*** PROVIDED INFORMATION

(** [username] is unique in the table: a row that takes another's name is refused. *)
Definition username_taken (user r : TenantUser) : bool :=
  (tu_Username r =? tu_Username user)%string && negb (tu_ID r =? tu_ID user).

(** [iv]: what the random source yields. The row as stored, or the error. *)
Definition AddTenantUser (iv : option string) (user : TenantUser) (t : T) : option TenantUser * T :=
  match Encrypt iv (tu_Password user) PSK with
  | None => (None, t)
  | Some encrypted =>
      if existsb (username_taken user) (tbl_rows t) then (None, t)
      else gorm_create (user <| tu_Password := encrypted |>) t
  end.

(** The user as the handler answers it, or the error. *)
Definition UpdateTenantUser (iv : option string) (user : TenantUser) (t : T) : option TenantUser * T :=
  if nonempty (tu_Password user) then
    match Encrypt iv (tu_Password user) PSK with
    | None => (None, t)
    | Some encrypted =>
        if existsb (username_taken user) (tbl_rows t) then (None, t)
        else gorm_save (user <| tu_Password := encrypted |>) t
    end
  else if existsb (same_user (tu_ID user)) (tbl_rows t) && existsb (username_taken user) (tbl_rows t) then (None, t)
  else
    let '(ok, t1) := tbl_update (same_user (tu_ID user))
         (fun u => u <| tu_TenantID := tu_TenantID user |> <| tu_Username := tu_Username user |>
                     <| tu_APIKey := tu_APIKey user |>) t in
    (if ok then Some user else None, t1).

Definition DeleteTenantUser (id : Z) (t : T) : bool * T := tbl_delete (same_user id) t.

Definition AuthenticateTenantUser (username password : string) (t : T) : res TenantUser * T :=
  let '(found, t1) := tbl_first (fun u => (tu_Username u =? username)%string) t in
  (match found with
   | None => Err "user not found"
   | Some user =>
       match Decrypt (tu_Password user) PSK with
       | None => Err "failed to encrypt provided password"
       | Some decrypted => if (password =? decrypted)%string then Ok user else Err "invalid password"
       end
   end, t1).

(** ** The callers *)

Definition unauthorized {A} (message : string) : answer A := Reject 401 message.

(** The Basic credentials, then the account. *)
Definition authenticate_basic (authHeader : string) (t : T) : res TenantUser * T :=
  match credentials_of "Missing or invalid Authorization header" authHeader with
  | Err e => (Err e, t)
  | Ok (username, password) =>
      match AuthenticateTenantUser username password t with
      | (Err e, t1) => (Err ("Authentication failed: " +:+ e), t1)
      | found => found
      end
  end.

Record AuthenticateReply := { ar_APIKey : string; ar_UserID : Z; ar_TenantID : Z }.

******

▶ EXERCISE INSTRUCTIONS: Every line that contains the string "option" should be copied from the entries.

▶ SOLUTION TO THIS PROBLEM:
Definition AddTenantUser (iv : option string) (user : TenantUser) (t : T) : option TenantUser * T :=
Definition UpdateTenantUser (iv : option string) (user : TenantUser) (t : T) : option TenantUser * T :=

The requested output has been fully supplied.